At the age of seven, living in Addis Ababa, Ethiopia, Kidist became dependent on her relatives who decided she would serve as a nanny and eventually grow up to be a maid. However, Kidist’s inquisitiveness, diligence, and enthusiasm for learning changed the course of her life—she became the first person to attend school in her immediate family. School gave Kidist the confidence to dream. At 17, she immigrated alone to the United States after winning a scholarship to participate in a yearlong exchange program.

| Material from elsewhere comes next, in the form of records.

Lemma authorize_result_effect session id text m w t w' :
  parsePortsControlMessage text = Some m → type_of m = "ports.target.authorize.result" →
  translate_authorize_result session id m w = (inr t, w') →
  bootstrap_effect (TextPayload text) id session t w' ∧
  bootstrap_side_effects (TextPayload text) id t w'.
Proof.
  intros Hm Htype (resolution & w1 & Hcall & Heq)%M_bind_inr.
  destruct resolution as [[|result target]|]; injection Heq as <- <-;
    (split; [|apply no_side_effects]); try done.
  right; right. exists m, result, w. split_and!; [by exists text|done|done].
Qed.

Lemma transport_effect session id text m w t w' :
  parsePortsTransportMessage text = Some m →
  translate_transport_message session text id m w = (inr t, w') →
  bootstrap_effect (TextPayload text) id session t w' ∧
  bootstrap_side_effects (TextPayload text) id t w'.
Proof.
  intros Hm. unfold translate_transport_message. case_bool_decide as Htype; [|done].
  intros (handled & w1 & Hcall & Heq)%M_bind_inr.
  destruct handled; cbn [negb] in Heq;
    [injection Heq as <- <-; split; [done|apply no_side_effects]|].
  apply M_bind_inr in Heq as (target & w2 & Htarget & Heq).
  destruct target as [target|]; injection Heq as <- <-; (split; [|apply no_side_effects]); [|done].
  right; left. exists m, w1. split_and!; [exists (type_of m)|done|done].
  split; [done|]. by exists text.
Qed.

Lemma pty_effect session id text m w t w' :
  parsePtySessionControlMessage text = Some m → translate_pty_session m w = (inr t, w') →
  bootstrap_effect (TextPayload text) id session t w' ∧
  bootstrap_side_effects (TextPayload text) id t w'.
Proof.
  intros Hm. unfold translate_pty_session.
  case_bool_decide as Hopen; [done|]. case_bool_decide as Hopened;
    intros Heq; injection Heq as <- <-; (split; [|apply no_side_effects]); [done|].
  exists m. split_and!; [|done|done]. exists text. split_and!; [done|done|].
  pose proof (parsed_type PtySessionFamily text m Hm) as Htype. cbn in Htype. set_solver.
Qed.

Lemma rewriteStreamId_refused b n h :
  readDataFrameHeader b = Some h → 0 < n → rewriteStreamId b (Int n) = None → MaxStreamId < n.
Proof.
  unfold rewriteStreamId. intros -> Hn. cbn [Number_isInteger integer_of negb orb].
  destruct (n <=? 0) eqn:Hle; [bools; lia|]. cbn [orb].
  destruct (MaxStreamId <? n) eqn:Hlt; [|done]. by bools.
Qed.

Lemma bootstrap_binary_effect session id b w t w' :
  stream_world_ok w → (∀ id session b w, stream_world_ok w →
    stream_world_ok (handleBootstrapDataFrame id session b w).2) →
  translateBootstrapBinaryPayload sourceNode resolve_owner session b id w = (inr t, w') →
  bootstrap_effect (BinaryPayload b) id session t w' ∧
  bootstrap_side_effects (BinaryPayload b) id t w'.
Proof.
  intros Hw Hframe. unfold translateBootstrapBinaryPayload.
  destruct (readDataFrameHeader b) as [[kind n]|] eqn:Hh; [|done]. cbv zeta. cbn [header_payloadKind header_streamId].
  assert (tunnel_streamId (BinaryPayload b) = Some n) as Hid by (simpl; by rewrite Hh).
  intros (handled & w1 & Hhandled & Heq)%M_bind_inr.
  pose proof (Hframe id session b w Hw) as Hw1. rewrite Hhandled in Hw1. cbn [snd] in Hw1.
  destruct handled; [injection Heq as <- <-; split; [done|apply no_side_effects]|].
  apply M_bind_inr in Heq as (route & w2 & Hfind & Heq). destruct route as [route|]; cycle 1.
  { assert (w' = w2 ∧ is_unbound_frame (BinaryPayload b) id kind n w2) as [-> Hunbound].
    { split; [|by exists b, w1]. by destruct (negb _); injection Heq as _ <-. }
    destruct (Z.eqb_spec kind PayloadKindRawBytes) as [->|], (Z.eqb_spec n ReservedOperationStreamId);
      cbn [negb] in Heq; injection Heq as <-; (split; [by split_and!|apply no_side_effects]). }
  destruct (router_find_by_tunnel_laws sourceNode resolve_owner resolve_owner_ok _ _ _ _ Hw1 Hfind)
    as [_ Hroute]. destruct (Hroute route eq_refl) as [Ht (c & Hc & Hpos)].
  destruct (isPayloadKindAllowedForChannel _ _) eqn:Hkind; cbn [negb] in Heq; cycle 1.
  { injection Heq as <- <-. split.
    - left. exists n, w1, route. split_and!; [done..|]. by exists {| header_payloadKind := kind; header_streamId := n |}.
    - split_and!; [done..|]. intros r [= <-]. by exists n, w1, route. }
  destruct (rewriteStreamId b _) as [b'|] eqn:Hb'; injection Heq as <- <-;
    (split; [|apply no_side_effects]).
  - left. exists n, w1, route. split_and!; [done..|]. by exists {| header_payloadKind := kind; header_streamId := n |}.
  - rewrite Hc in Hb'. eexists b, _, w1, route, c. split_and!; [done|exact Hh|done|done| |done].
    by eapply rewriteStreamId_refused.
Qed.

Once the exchange program was over, Kidist decided to stay. She was 18 and didn’t have much by way of financial or academic support, but she did have the courage to push through. Unable to afford a lawyer, she wrote her asylum case on a borrowed laptop, mainly using the internet as her guide. Fortunately, she was granted her asylum within months and got another chance to continue her education. After finishing high school, Kidist received a full-tuition scholarship at Berea College in Kentucky to pursue her undergraduate studies. There, Kidist was actively involved in planning and organizing several programs that provided mentorship and mental health awareness for fellow students.
After graduating summa cum laude with a degree in biology, Kidist conducted various research at Washington University in St. Louis, where she worked under Doctors John DiPersio and Jaebok Choi to develop effective therapeutic strategies for graft-versus-host disease (GvHD). Next, she worked at the University of Southern California, where she studied the role of Orb2, a protein crucial for long-term memory in Drosophila at the laboratory of Doctor Ansgar Siemer. Kidist’s research has produced ten original articles that are published in various journals including Leukemia, one of the most prestigious journals in hemato-oncology. Kidist’s work is already receiving national recognition and one of the drugs she studied is currently being tested in clinical trials to treat GvHD.
Kidist is now a PhD student under the mentorships of Professors Kevin Haigis, Ana Anderson and Vijay Kuchroo at Harvard University. Following her scientific training, Kidist hopes to lead her own independent lab that works towards developing effective therapeutics for cancer and become an advocate for providing mentorship services to underrepresented minorities in STEM. She currently serves as the founder and president of Habeshas in STEM, an outreach program that connects graduate students with undergraduate juniors in the Ethiopian community and beyond to provide mentorship and support for a career in STEM.